Лаврентий Павлович поднял телефонную трубку.
– Фитина мне… Фитин, здравствуй. Организуй-ка ты мне доставку Зарубиной. Да, для беседы. Сам знаешь куда. И как можно скорее.
…Берия откровенно любовался сидящей напротив Лизой. Ему нравились женщины такого типа. Красивые. Внешне недоступные. С гордо посаженной головой. Но он знал, что за этой строгостью, глухим панцирем неприступности такие страсти порой обнаруживаются, каких от профессиональной шлюхи не дождешься.
– Елизавета Юльевна, вам решено поручить задание особой важности. – Он внимательно смотрел на нее. – В детали вас посвятит товарищ Фитин. Мне же хотелось поговорить с вами о, так скажем, общих задачах.
– Я вас слушаю, Лаврентий Павлович.
Боже, а голос какой! Низкий, грудной, с легкой хрипотцой.
– Только не считайте это обычным официальным инструктажем перед служебной командировкой.
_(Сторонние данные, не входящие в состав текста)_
(* ===== verification/EventBus.v ===== *)
(** * Events and the materialized model (server/src/server/infra/event_bus.rs,
    server/src/server/infra/event_stream.rs, server/src/server/worker/materializer.rs)

    The views that the API shows of the records, the domain events and their
    numbering, the model that the materializer keeps from the events, and the
    stream that a client of the user interface receives.  The broadcast channel
    of the [tokio] crate keeps the last [capacity] messages; a receiver is the
    position of the next message it reads. *)

From S2P Require Import Prelude Bytes Text Errors Keys Records Kv Prog Wp Scan Pagination Artifact Blob Repo.
From S2P Require Import Directory Accounts Tasks TaskManager Auth Settings.

(** [env!("DEPOT_VERSION")]. *)
Class BuildInfo := VERSION : string.

(** ** Topics *)

(** server/src/server/infra/event_bus.rs:34-42 *)
Inductive Topic : Type := TRepos | TStores | TTasks | TUsers | TRoles | TSettings | THealth.

#[export] Instance Topic_eq_dec : EqDecision Topic.
Proof. solve_decision. Defined.
#[export] Instance Topic_countable : Countable Topic.
Proof.
  refine (inj_countable' (λ t, match t with TRepos => 0 | TStores => 1 | TTasks => 2 | TUsers => 3 | TRoles => 4 | TSettings => 5 | THealth => 6 end)
    (λ n, match n with 0 => TRepos | 1 => TStores | 2 => TTasks | 3 => TUsers | 4 => TRoles | 5 => TSettings | _ => THealth end) _).
  by intros [].
Defined.

(** server/src/server/infra/event_bus.rs:45-55 *)
Definition public_topics : gset Topic := {[ TRepos; TStores; TTasks; TSettings; THealth ]}.

(** server/src/server/infra/event_bus.rs:58-63 *)
Definition all_topics : gset Topic := {[ TUsers; TRoles ]} ∪ public_topics.

(** server/src/server/infra/event_bus.rs:79-88 *)
Definition topic_of_name (t : string) : option Topic :=
  if decide (t = "repos") then Some TRepos
  else if decide (t = "stores") then Some TStores
  else if decide (t = "tasks") then Some TTasks
  else if decide (t = "users") then Some TUsers
  else if decide (t = "roles") then Some TRoles
  else if decide (t = "settings") then Some TSettings
  else if decide (t = "health") then Some THealth
  else None.

(** server/src/server/infra/event_bus.rs:67-97 *)
Definition parse_topics (raw : option string) (is_admin : bool) : gset Topic :=
  match raw with
  | None | Some "" => if is_admin then all_topics else public_topics
  | Some s =>
      list_to_set (omap (λ t,
        match topic_of_name (trim_ws t) with
        | Some TUsers => if is_admin then Some TUsers else None
        | Some TRoles => if is_admin then Some TRoles else None
        | other => other
        end) (split_char "," s))
  end.

(** ** Views of the records *)

(** server/src/server/api/repositories.rs:79-99 *)
Record RepoResponse : Type := mkRepoResponse {
  rp_name : string;
  rp_repo_type : RepoType;
  rp_format : ArtifactFormat;
  rp_store : string;
  rp_upstream_url : option string;
  rp_cache_ttl_secs : option Z;
  rp_members : option (list string);
  rp_write_member : option string;
  rp_listen : option string;
  rp_cleanup_max_unaccessed_days : option Z;
  rp_cleanup_max_age_days : option Z;
  rp_cleanup_untagged_manifests : option bool;
  rp_upstream_auth : option UpstreamAuth;
  rp_content_disposition : option ContentDisposition;
  rp_repodata_depth : option Z;
  rp_created_at : DateTime;
  rp_artifact_count : Z;
  rp_total_bytes : Z;
}.

(** server/src/server/api/repositories.rs:101-170 *)
Definition repo_response (c : RepoConfig) : RepoResponse :=
  let format := artifact_format (rc_format_config c) in
  let '(listen, cleanup_untagged_manifests, content_disposition, repodata_depth) :=
    match rc_format_config c with
    | CDocker listen untagged => (listen, untagged, None, None)
    | CRaw disposition => (None, None, disposition, None)
    | CYum depth => (None, None, None, depth)
    | _ => (None, None, None, None)
    end in
  let '(type, upstream_url, cache_ttl_secs, members, upstream_auth, write_member) :=
    match rc_kind c with
    | Hosted => (RTHosted, None, None, None, None, None)
    | Cache url ttl auth =>
        (RTCache, Some url, Some ttl, None,
         (λ a, mkUpstreamAuth (ua_username a) ((λ _, "********") <$> ua_password a)) <$> auth, None)
    | Proxy members write_member => (RTProxy, None, None, Some members, None, write_member)
    end in
  mkRepoResponse (rc_name c) type format (rc_store c) upstream_url cache_ttl_secs members write_member
    listen (rc_cleanup_max_unaccessed_days c) (rc_cleanup_max_age_days c) cleanup_untagged_manifests
    upstream_auth content_disposition repodata_depth (rc_created_at c) 0 0.

Definition set_counts (count bytes : Z) (r : RepoResponse) : RepoResponse :=
  mkRepoResponse (rp_name r) (rp_repo_type r) (rp_format r) (rp_store r) (rp_upstream_url r)
    (rp_cache_ttl_secs r) (rp_members r) (rp_write_member r) (rp_listen r)
    (rp_cleanup_max_unaccessed_days r) (rp_cleanup_max_age_days r) (rp_cleanup_untagged_manifests r)
    (rp_upstream_auth r) (rp_content_disposition r) (rp_repodata_depth r) (rp_created_at r) count bytes.

(** server/src/server/api/repositories.rs:173-177 *)
Definition with_stats (r : RepoResponse) (stats : RepoStats) : RepoResponse :=
  set_counts (rs_artifact_count stats) (rs_total_bytes stats) r.

(** server/src/server/api/stores.rs:88-126 *)
Record StoreResponse : Type := mkStoreResponse {
  sp_name : string;
  sp_store_type : string;
  sp_root : option string;
  sp_sync : option bool;
  sp_io_size : option Z;
  sp_direct_io : option bool;
  sp_bucket : option string;
  sp_endpoint : option string;
  sp_region : option string;
  sp_prefix : option string;
  sp_access_key : option string;
  sp_max_retries : option Z;
  sp_connect_timeout_secs : option Z;
  sp_read_timeout_secs : option Z;
  sp_retry_mode : option string;
  sp_created_at : DateTime;
  sp_blob_count : option Z;
  sp_total_bytes : option Z;
}.

(** server/src/server/api/stores.rs:128-189 *)
Definition store_response (r : StoreRecord) : StoreResponse :=
  match sr_kind r with
  | StoreFile root sync io_size direct_io =>
      mkStoreResponse (sr_name r) "file" (Some root) (Some sync) (Some io_size) (Some direct_io)
        None None None None None None None None None (sr_created_at r) None None
  | StoreS3 bucket endpoint region prefix access_key _ max_retries connect_timeout read_timeout retry_mode =>
      mkStoreResponse (sr_name r) "s3" None None None None (Some bucket) endpoint (Some region) prefix access_key
        (Some max_retries) (Some connect_timeout) (Some read_timeout) (Some retry_mode) (sr_created_at r) None None
  end.

Definition set_blobs_counts (count bytes : Z) (s : StoreResponse) : StoreResponse :=
  mkStoreResponse (sp_name s) (sp_store_type s) (sp_root s) (sp_sync s) (sp_io_size s) (sp_direct_io s)
    (sp_bucket s) (sp_endpoint s) (sp_region s) (sp_prefix s) (sp_access_key s) (sp_max_retries s)
    (sp_connect_timeout_secs s) (sp_read_timeout_secs s) (sp_retry_mode s) (sp_created_at s)
    (Some count) (Some bytes).

(** server/src/server/api/users.rs:23-31 *)
Record UserResponse : Type := mkUserResponse {
  up_username : string;
  up_roles : list string;
  up_must_change_password : bool;
  up_created_at : DateTime;
  up_updated_at : DateTime;
}.

(** server/src/server/api/users.rs:33-43 *)
Definition user_response (r : UserRecord) : UserResponse :=
  mkUserResponse (ur_username r) (ur_roles r) (ur_must_change_password r) (ur_created_at r) (ur_updated_at r).

(** server/src/server/api/roles.rs:22-30 *)
Record RoleResponse : Type := mkRoleResponse {
  lp_name : string;
  lp_description : string;
  lp_capabilities : list CapabilityGrant;
  lp_created_at : DateTime;
  lp_updated_at : DateTime;
}.

(** server/src/server/api/roles.rs:32-42 *)
Definition role_response (r : RoleRecord) : RoleResponse :=
  mkRoleResponse (rr_name r) (rr_description r) (rr_capabilities r) (rr_created_at r) (rr_updated_at r).

(** server/src/server/api/system.rs:10-13 *)
Record HealthResponse : Type := mkHealthResponse {
  hr_status : string;
  hr_version : string;
}.

(** ** Events *)

(** server/src/server/infra/event_bus.rs:106-186 *)
Inductive ModelEvent : Type :=
| RepoCreated (repo : RepoResponse)
| RepoUpdated (repo : RepoResponse)
| RepoDeleted (name : string)
| RepoStatsUpdated (name : string) (artifact_count total_bytes : Z)
| StoreCreated (store : StoreResponse)
| StoreUpdated (store : StoreResponse)
| StoreDeleted (name : string)
| StoreStatsUpdated (name : string) (blob_count total_bytes : Z)
| TaskCreated (task : TaskInfo)
| TaskUpdated (task : TaskInfo)
| TaskDeleted (id : string)
| UserCreated (user : UserResponse)
| UserUpdated (user : UserResponse)
| UserDeleted (username : string)
| RoleCreated (role : RoleResponse)
| RoleUpdated (role : RoleResponse)
| RoleDeleted (name : string)
| SettingsUpdated (settings : Settings)
| Resync.

(** server/src/server/infra/event_bus.rs:194-199 *)
Record Envelope : Type := mkEnvelope {
  env_seq : Z;
  env_timestamp : DateTime;
  env_topic : Topic;
  env_event : ModelEvent;
}.

(** server/src/server/infra/event_bus.rs:203-225 *)
Definition event_type (e : Envelope) : string :=
  match env_event e with
  | RepoCreated _ => "repo_created"
  | RepoUpdated _ => "repo_updated"
  | RepoDeleted _ => "repo_deleted"
  | RepoStatsUpdated _ _ _ => "repo_stats_updated"
  | StoreCreated _ => "store_created"
  | StoreUpdated _ => "store_updated"
  | StoreDeleted _ => "store_deleted"
  | StoreStatsUpdated _ _ _ => "store_stats_updated"
  | TaskCreated _ => "task_created"
  | TaskUpdated _ => "task_updated"
  | TaskDeleted _ => "task_deleted"
  | UserCreated _ => "user_created"
  | UserUpdated _ => "user_updated"
  | UserDeleted _ => "user_deleted"
  | RoleCreated _ => "role_created"
  | RoleUpdated _ => "role_updated"
  | RoleDeleted _ => "role_deleted"
  | SettingsUpdated _ => "settings_updated"
  | Resync => "resync"
  end.

(** The bus: the next number and everything that was sent, oldest first. *)
(** server/src/server/infra/event_bus.rs:354-357 *)
Record EventBus : Type := mkEventBus {
  bus_seq : Z;
  bus_sent : list Envelope;
}.

(** server/src/server/infra/event_bus.rs:361-367 *)
Definition new_event_bus : EventBus := mkEventBus 0 [].

(** server/src/server/infra/event_bus.rs:371-381 *)
Definition publish (topic : Topic) (event : ModelEvent) (bus : EventBus) : prog EventBus :=
  let* now := call ENow in
  let seq := bus_seq bus in
  Ret (mkEventBus (u64_add seq 1) (bus_sent bus ++ [mkEnvelope seq now topic event])).

(** server/src/server/infra/event_bus.rs:384-386 *)
Definition subscribe (bus : EventBus) : nat := length (bus_sent bus).

(** server/src/server/infra/event_bus.rs:389-391 *)
Definition current_seq (bus : EventBus) : Z := bus_seq bus.

(** What a receiver gets next: a message, the news that it has missed some
    (and its new position), or nothing yet. *)
Inductive received : Type :=
| Received (e : Envelope)
| Lagged (missed : nat)
| Waiting.

Definition recv (capacity : nat) (bus : EventBus) (pos : nat) : received * nat :=
  let oldest := length (bus_sent bus) - capacity in
  if decide (pos < oldest) then (Lagged (oldest - pos), oldest)
  else match bus_sent bus !! pos with
       | Some e => (Received e, S pos)
       | None => (Waiting, pos)
       end.

(** ** The model *)

(** server/src/server/infra/event_bus.rs:255-262 *)
Record PublicModel : Type := mkPublicModel {
  pm_seq : Z;
  pm_repos : list RepoResponse;
  pm_stores : list StoreResponse;
  pm_tasks : list TaskInfo;
  pm_settings : Settings;
  pm_health : HealthResponse;
}.

(** server/src/server/infra/event_bus.rs:266-269 *)
Record AdminModel : Type := mkAdminModel {
  am_users : list UserResponse;
  am_roles : list RoleResponse;
}.

(** server/src/server/infra/event_bus.rs:275-278 *)
Record MaterializedModel : Type := mkMaterializedModel {
  mm_public : PublicModel;
  mm_admin : AdminModel;
}.

(** server/src/server/infra/event_bus.rs:234-247 *)
Record ModelSnapshot : Type := mkModelSnapshot {
  sn_seq : Z;
  sn_repos : list RepoResponse;
  sn_stores : list StoreResponse;
  sn_tasks : list TaskInfo;
  sn_users : option (list UserResponse);
  sn_roles : option (list RoleResponse);
  sn_settings : Settings;
  sn_health : HealthResponse;
}.

(** server/src/server/infra/event_bus.rs:282-300 *)
Definition empty_model `{BuildInfo} : MaterializedModel :=
  mkMaterializedModel (mkPublicModel 0 [] [] [] default_settings (mkHealthResponse "ok" VERSION)) (mkAdminModel [] []).

(** server/src/server/infra/event_bus.rs:303-322 *)
Definition to_snapshot (m : MaterializedModel) (is_admin : bool) : ModelSnapshot :=
  let p := mm_public m in
  let a := mm_admin m in
  mkModelSnapshot (pm_seq p) (pm_repos p) (pm_stores p) (pm_tasks p)
    (if is_admin then Some (am_users a) else None) (if is_admin then Some (am_roles a) else None)
    (pm_settings p) (pm_health p).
Тем более дело, которое мы вам собираемся поручить, особой важности. Понимаете?
– Так точно.
– Ну, зачем же так? – отмахнулся Берия. – Мы же с вами все-таки не на плацу.
Подойдя к двери, Лаврентий Павлович с кем-то невидимым переговорил, а потом обернулся к Елизавете:
– Давайте-ка перекусим.
Лиза грациозно поднялась с кресла и мило улыбнулась:
– С вами – с удовольствием, Лаврентий Павлович.
Берия ухмыльнулся: «Толковая сучка, понятливая…» – и галантно распахнул перед своей гостьей двери в соседнюю комнату:
– Прошу, мадам.
Чудо, но он сумел удержаться, чтобы не коснуться рукой или бедром ее соблазнительной упругой попки, когда она проходила мимо, постреливая по паркету каблучками элегантных туфелек…
Принстон, осень 1941
Настроение у Эйнштейна было препаршивейшим. В институте он взял отпуск, чтобы лишний раз не встречаться с коллегами и, не дай Бог, на ком-нибудь случайно не сорваться. Домашние сами старались не попадаться хозяину на глаза. От Маргариты нет вестей уже две недели. Черт знает что. Ну, ничего, он сегодня же позвонит Вирджинии и пригласит ее покататься по озеру…
Газеты читать гадко. Европа рушится на глазах. Русские панически отступают, Гитлер торжествующе заявляет о неминуемом падении Москвы. Неужели все так и будет? Это же конец света! Или полное солнечное затмение?..
Он немного прошелся по саду, подышал воздухом, но потом решил все-таки вернуться к столу, чтобы закончить письмо милому доктору Отто, которому наконец-то удалось сбежать из Германии и благополучно устроиться в Штатах. С Юлиусбергерром, талантливым берлинским психиатром, их связывали давние дружеские отношения.